5. Shri N S. Avery, Manager, Legal, explained the case for the appellants which has been set out above. He stated that the Govt. of India in the Chaliha Rolling Mills Case, 1979 Cen Cus 329D, extract of which had been mentioned in the order dated 24.9.80 of the Collector of Central Excise (Appeals), Bombay, had clearly laid down that a mere technical lapse should not stand in the way of granting the benefit otherwise admissible. It was not correct on the part of the Appellate Collector to have rejected the Appeal. He should have remanded the case to the Assistant Collector for examination in the light of the principle laid down by the Government. He requested that the appellants should be now given proforma credit to be utilised against goods which would be cleared in future. For the department Shri Saha stated that certain conditions had to be fulfilled as prescribed in Notification No. 178 of 1977 as amended by Notification No. 295 of 77. Sine; this had not been complied with and the claim had also been made under Notification No. 201 of 79 which was not in existence during the relevant period February and March 1981, the claim had been rightly rejected.

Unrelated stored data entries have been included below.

Lemma split_fields_free sep s : Forall (fun e => count_char sep e = 0) (split sep s).
Proof.
  induction s as [| c s IH]; [repeat constructor |].
  cbn [split]. destruct (Ascii.eqb c sep) eqn:Hc; [constructor; [reflexivity | exact IH] |].
  destruct (split_cons_inv sep s) as [h [t E]]. rewrite E in *.
  inversion IH as [| ? ? Hh Ht]; subst. constructor; [| exact Ht].
  cbn [count_char]. now rewrite Hc, Hh.
Qed.

Lemma split_free sep x : count_char sep x = 0 -> split sep x = [x].
Proof.
  induction x as [| c x IH]; [reflexivity |].
  cbn [count_char split]. destruct (Ascii.eqb c sep); [discriminate |].
  intros H. now rewrite (IH H).
Qed.

Lemma split_app_sep sep x rest :
  count_char sep x = 0 ->
  split sep (x +:+ String sep rest) = x :: split sep rest.
Proof.
  induction x as [| c x IH].
  - intros _. change ("" +:+ String sep rest) with (String sep rest).
    cbn [split]. now rewrite Ascii.eqb_refl.
  - change (String c x +:+ String sep rest)
      with (String c (x +:+ String sep rest)).
    cbn [count_char split].
    destruct (Ascii.eqb c sep); [discriminate |]. intros H. now rewrite (IH H).
Qed.

(** Splitting what was joined gives the list back. *)
Lemma split_join sep l :
  l <> [] -> Forall (fun e => count_char sep e = 0) l ->
  split sep (join (String sep "") l) = l.
Proof.
  intros Hne Hall. induction Hall as [| x l Hx Hl IH]; [contradiction |].
  destruct l as [| y l].
  - cbn. now apply split_free.
  - change (join (String sep "") (x :: y :: l))
      with (x +:+ String sep (join (String sep "") (y :: l))).
    rewrite (split_app_sep _ _ _ Hx), IH by discriminate. reflexivity.
Qed.

End DialogTexts.

Section DialogRoundTrip.
Import PyStr.

Lemma OnOk_unicast_keeps U : strip U = U -> U <> "" -> OnOk_unicast U = U.
Proof.
  intros Hs Hne. unfold OnOk_unicast. rewrite Hs.
  destruct U; [contradiction | reflexivity].
Qed.

Lemma OnOk_static_keeps S :
  Forall plain_endpoint S -> S <> [""] -> OnOk_static (join "," S) = S.
Proof.
  intros Hall Hne.
  assert (Hstrip : map strip S = S).
  { clear Hne. induction Hall as [| e S [He _] _ IH]; [reflexivity |].
    cbn [map]. now rewrite He, IH. }
  assert (Hfree : Forall (fun e => count_char "," e = 0) S)
    by (eapply Forall_impl; [exact Hall | intros e [_ He]; exact He]).
  destruct S as [| e S]; [reflexivity |].
  pose proof (split_strip (join "," (e :: S))) as Hsplit.
  rewrite (split_join "," (e :: S)) in Hsplit by (discriminate || exact Hfree).
  rewrite Hstrip in Hsplit. unfold OnOk_static.
  destruct (strip (join "," (e :: S))) eqn:E; [| exact Hsplit].
  cbn in Hsplit. congruence.
Qed.

(** X2. Confirming the dialog without editing it changes nothing: when
    the stored unicast endpoint is non-empty without surrounding
    whitespace, and the stored static endpoints have no surrounding
    whitespace and no comma (and are not the single empty endpoint), the
    Ok handler reads the stored settings back from the texts CreateUI
    showed, and applying them issues no command. *)
Theorem unedited_dialog_changes_nothing host w U S :
  strip U = U -> U <> "" -> Forall plain_endpoint S -> S <> [""] ->
  OnOk_unicast U = U /\
  OnOk_static (join "," S) = S /\
  ApplyEndpoints U S
    {| unicast := OnOk_unicast U; static := OnOk_static (join "," S) |} host w
  = (Ok tt, w).
Proof.
  intros HU HUne HS HSne.
  rewrite (OnOk_unicast_keeps U HU HUne), (OnOk_static_keeps S HS HSne).
  repeat split. rewrite run_ApplyEndpoints. cbn [unicast static].
  rewrite set_difference_self. unfold endpoint_setters. cbn [unicast].
  destruct (decide (U = U)); [| contradiction]. cbn. now rewrite log_nil.
Qed.

Lemma unedited_dialog_witness :
  ApplyEndpoints "0.0.0.0:0" ["10.0.0.1:6666"; "10.0.0.2:6666"]
    {| unicast := OnOk_unicast "0.0.0.0:0";
       static := OnOk_static (join "," ["10.0.0.1:6666"; "10.0.0.2:6666"]) |}
    (host_of idle) initial_world
  = (Ok tt, initial_world).
Proof.
  refine (proj2 (proj2 (unedited_dialog_changes_nothing (host_of idle)
    initial_world "0.0.0.0:0" ["10.0.0.1:6666"; "10.0.0.2:6666"]
    eq_refl _ _ _))).
  - discriminate.
  - repeat constructor.
  - discriminate.
Defined.

(** X3. Whatever the user typed, the unicast endpoint the Ok handler
    hands back is non-empty and has no surrounding whitespace; every
    static endpoint it hands back has no surrounding whitespace and no
    comma; and there is one static endpoint more than there are commas
    in the stripped text (none when that text is empty), so that a
    trailing or doubled comma yields an empty endpoint. *)
Theorem OnOk_normal_form unicast_text static_text :
  OnOk_unicast unicast_text <> "" /\
  strip (OnOk_unicast unicast_text) = OnOk_unicast unicast_text /\
  Forall plain_endpoint (OnOk_static static_text) /\
  length (OnOk_static static_text)
  = (if is_empty (strip static_text) then 0
     else count_char "," (strip static_text) + 1).
Proof.
  split; [| split; [| split]].
  - unfold OnOk_unicast. destruct (strip unicast_text); discriminate.
  - unfold OnOk_unicast. destruct (strip unicast_text) eqn:E; [reflexivity |].
    cbn [is_empty]. rewrite <- E. apply strip_idem.
  - unfold OnOk_static. destruct (is_empty (strip static_text)); [constructor |].
    apply Forall_map.
    eapply Forall_impl; [apply (split_fields_free "," (strip static_text)) |].
    intros e He. split; [apply strip_idem |].
    pose proof (count_strip "," e). cbn beta in *. lia.
  - unfold OnOk_static. destruct (is_empty (strip static_text)); [reflexivity |].
    now rewrite length_map, length_split.
Qed.

End DialogRoundTrip.

(** ** Cancelling the endpoints dialog *)

Lemma layoutDialog_cancelled U S host w :
  (forall h, dialog_button host h = ButtonCancel) ->
  exists w2,
    layoutDialog U S host w = (Ok (Literal ""), w2) /\
    last (history w2) = Some (Call "cmds.layoutDialog" [] [("dismiss", VStr "")]).
Proof.
  intros Hcancel. unfold layoutDialog. rewrite run_bind_call_.
  destruct (run_CreateUI U S host
              (log w [Call "cmds.layoutDialog" []
                        [("ui", VCallable (Closure_CreateUI U S));
                         ("title", VStr "Set Network Endpoints")]]))
    as [fields [evs Hui]].
  rewrite (run_bind_ok _ _ _ _ _ _ Hui), run_bind_answer, Hcancel.
  eexists. split; [reflexivity |].
  cbn [history log]. now rewrite last_app.
Qed.

(** X1. When the user cancels the endpoints dialog,
    ShowNetworkEndpointsDialog returns normally right after the dialog is
    dismissed with the empty text: nothing is parsed, and no setter
    command is issued. *)
Theorem cancelled_dialog_changes_nothing host w :
  (forall h, dialog_button host h = ButtonCancel) ->
  exists w',
    MayaLiveLinkUI_ShowNetworkEndpointsDialog host w = (Ok tt, w') /\
    last (history w') = Some (Call "cmds.layoutDialog" [] [("dismiss", VStr "")]) /\
    setters (history w') = setters (history w).
Proof.
  intros Hcancel. unfold MayaLiveLinkUI_ShowNetworkEndpointsDialog.
  rewrite !run_bind_call. fold unicast_query static_query.
  set (U := unicastEndpoint host _). set (S := staticEndpoints host _).
  destruct (layoutDialog_cancelled U S host
              (log (log w [unicast_query]) [static_query]) Hcancel)
    as [w2 [Hrun Hlast]].
  exists w2. rewrite (run_bind_ok _ _ _ _ _ _ Hrun). cbn [truthy PyStr.is_empty negb when].
  split; [reflexivity |]. split; [exact Hlast |].
  destruct (emits_layoutDialog U S host (log (log w [unicast_query]) [static_query]))
    as [evs [Hh Hall]].
  rewrite Hrun in Hh. cbn [snd] in Hh.
  rewrite Hh, !history_log, !setters_app, (setters_none _ Hall). cbn.
  now rewrite !app_nil_r.
Qed.

Lemma cancelled_dialog_witness :
  exists w',
    MayaLiveLinkUI_ShowNetworkEndpointsDialog (host_of idle) initial_world
      = (Ok tt, w') /\
    last (history w') = Some (Call "cmds.layoutDialog" [] [("dismiss", VStr "")]) /\
    setters (history w') = setters (history initial_world).
Proof.
  exact (cancelled_dialog_changes_nothing (host_of idle) initial_world
           (fun _ => eq_refl)).
Defined.

(** ** A refused registration, and loading followed by unloading *)

Lemma run_register_one host w c :
  register_one c host w =
  if registerCommand_refused host
       (history w ++ [Print (tab +:+ "Registering Command '" +:+ __name__ c +:+ "'");
                      register_call c]) (__name__ c)
  then (Raise RuntimeError,
        log w [Print (tab +:+ "Registering Command '" +:+ __name__ c +:+ "'");
               register_call c; register_failure c])
  else (Ok tt,
        log w [Print (tab +:+ "Registering Command '" +:+ __name__ c +:+ "'");
               register_call c]).
Proof.
  unfold register_one, try_except, registerCommand.
  rewrite run_bind. cbn [emit]. rewrite run_bind_call.
  cbn [history log]. rewrite <- app_assoc. cbn [app].
  fold (register_call c).
  destruct (registerCommand_refused host _ _).
  - cbn [raise]. rewrite run_bind. cbn [emit raise]. rewrite !log_log. reflexivity.
  - cbn [mret M_ret]. rewrite log_log. reflexivity.
Qed.

(** The loop of [initializePlugin] on any host: it registers everything,
    or stops at the first refusal after reporting it. *)
Lemma run_register_loop host (cmds : list Class) :
  forall w, exists evs,
    snd (for_each cmds register_one host w) = log w evs /\
    ((fst (for_each cmds register_one host w) = Ok tt /\
      host_calls evs = map register_call cmds) \/
     (exists done c rest,
        cmds = done ++ c :: rest /\
        fst (for_each cmds register_one host w) = Raise RuntimeError /\
        host_calls evs = map register_call (done ++ [c]) /\
        last evs = Some (register_failure c))).
Proof.
  induction cmds as [| c cmds IH]; intros w.
  - exists []. cbn. rewrite log_nil. auto.
  - cbn [for_each]. rewrite run_bind, run_register_one.
    destruct (registerCommand_refused host _ _).
    + eexists. split; [reflexivity |]. right. exists [], c, cmds.
      repeat split.
    + set (p := Print _).
      destruct (IH (log w [p; register_call c]))
        as [evs [Hsnd [[Hok Hcalls] | (done & c' & rest & -> & Hr & Hcalls & Hlast)]]].
      * exists ([p; register_call c] ++ evs). rewrite Hsnd, log_log.
        split; [reflexivity |]. left. split; [exact Hok |].
        rewrite host_calls_app, Hcalls. reflexivity.
      * exists ([p; register_call c] ++ evs). rewrite Hsnd, log_log.
        split; [reflexivity |]. right. exists (c :: done), c', rest.
        repeat split; [exact Hr | |].
        -- rewrite host_calls_app, Hcalls. reflexivity.
        -- rewrite last_app, Hlast. reflexivity.
Qed.

(** X4. When initializePlugin raises, the error is the host's refusal of
    one registration: the classes before the refused one were registered
    in order, the refusal was reported on stderr as the last thing done,
    no later class was tried, no scene callback was subscribed and the
    stored callback id is untouched. *)
Theorem initializePlugin_failure host w mobject e :
  fst (initializePlugin mobject host w) = Raise e ->
  e = RuntimeError /\
  exists done c rest,
    Commands = done ++ c :: rest /\
    host_calls (history (snd (initializePlugin mobject host w)))
      = host_calls (history w) ++ MFnPlugin_call mobject
        :: map register_call (done ++ [c]) /\
    last (history (snd (initializePlugin mobject host w)))
      = Some (register_failure c) /\
    AfterPluginUnloadCallbackId (snd (initializePlugin mobject host w))
      = AfterPluginUnloadCallbackId w.
Proof.
  unfold initializePlugin. rewrite run_bind_call_, run_bind. cbn [emit].
  rewrite log_log. cbn [app]. rewrite run_bind.
  destruct (run_register_loop host Commands
              (log w [Call "OpenMayaMPx.MFnPlugin" [mobject] []; Print "LiveLink:"]))
    as [evs [Hsnd Hcases]].
  destruct (for_each Commands register_one host _) as [[[] | e'] w1];
    cbn [fst snd] in *.
  - rewrite run_bind_call. cbn [set_AfterPluginUnloadCallbackId fst]. discriminate.
  - intros [= <-].
    destruct Hcases as [[Hok _] | (done & c & rest & HC & Hr & Hcalls & Hlast)];
      [discriminate |].
    injection Hr as ->. split; [reflexivity |]. exists done, c, rest.
    subst w1. split; [exact HC |]. cbn [history log AfterPluginUnloadCallbackId].
    repeat split.
    + rewrite <- app_assoc, !host_calls_app, Hcalls. reflexivity.
    + rewrite last_app, Hlast. reflexivity.
Qed.

Lemma initializePlugin_failure_witness :
  RuntimeError = RuntimeError /\
  exists done c rest,
    Commands = done ++ c :: rest /\
    host_calls (history (snd (initializePlugin (VConst "mobject") refusing_host
                                initial_world)))
      = host_calls (history initial_world) ++ MFnPlugin_call (VConst "mobject")
        :: map register_call (done ++ [c]) /\
    last (history (snd (initializePlugin (VConst "mobject") refusing_host
                          initial_world)))
      = Some (register_failure c) /\
    AfterPluginUnloadCallbackId
      (snd (initializePlugin (VConst "mobject") refusing_host initial_world))
      = AfterPluginUnloadCallbackId initial_world.
Proof.
  exact (initializePlugin_failure refusing_host initial_world (VConst "mobject")
           RuntimeError eq_refl).
Defined.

6. The Tribunal observes that Notification No. 178 of 77 merely grants an exemption to excisable goods from so much of the duty as is equivalent to the duty already paid on the inputs. The only proviso is that where the duty on the goods is less than the duty paid on the inputs, the extent of exemption shall be restricted to the duty leviable on the excisable goods manufactured. That Notification was amended by Notification No. 295 of 77 dated 28.9.77 requiring the manufacturer to furnish to the proper officer a statement showing the quantity of inputs used in the manufacture of every unit of the said goods. These two Notifications were superseded by Notification No.201/79 dt. 4.6.79 which has been amended by 264/79 dt. 29.9.79, 275/79 dt. 10.11.79, 126/80-CE dt. 2.8.80, 5/81-CE dt. 21.1.81. Therefore, further amendments vide Notification Nos. 102/8-CE dt. 17.4.81-199/81 CE dt. 10.12.81, 1C5/82-CE dt. 28.2.82. and 19/83-CE dt. 11.2.83 were issued. The Notification as it stood on 20,2.81 when permission was granted, prescribed a procedure and the appellant's contention that in the absence of guidance or instructions from the department, the facility could not be availed of, seems to be without substance. The said procedure allows the manufacturer to take credit of duty on inputs after making a declaration as to the excisable goods being manufactured and the excisable (duty paid) inputs intended to be received. The credit can be varied and recovered in cash or refunded, if there is change in the duty on the inputs and wrong credits are to be disallowed by the proper officer. The manufacturer should give prior notice, bring the goods in original packing under cover of gate pass or other authorised documents and produce the inputs for verification. Among other provisions, credit may be utilised for payment of duty on the said goods or inputs if cleared without use and no refund in cash or by cheque is permissible. The various amendments are not of relevance except Notification No. 5/81 dt. 21.1.81 which reads : 2A. The Collector may, for reasons to be recorded in writing and subject to such terms, conditions and limitations as may be imposed in this regard, relax the provisions regarding giving of declaration (under paragraph 1) for claiming credit of duty already paid on inputs.

7. The procedure laid down is designed to safeguard revenue because once proforma credit is given to duty paid inputs it has the effect of making them non-duty paid and if they are diverted the duty would be lost. In the present case, none of the required conditions were complied with nor was relaxation of any kind sought from the Collector.

The appellant has also not given any convincing reasons for non-compliance. The input-output Statement furnished was not required under Notification No. 201/79. The Appellate Collector was, therefore, fully justified in not allowing the appeal. For these reasons, the Tribunal sees no force in this appeal and rejects it.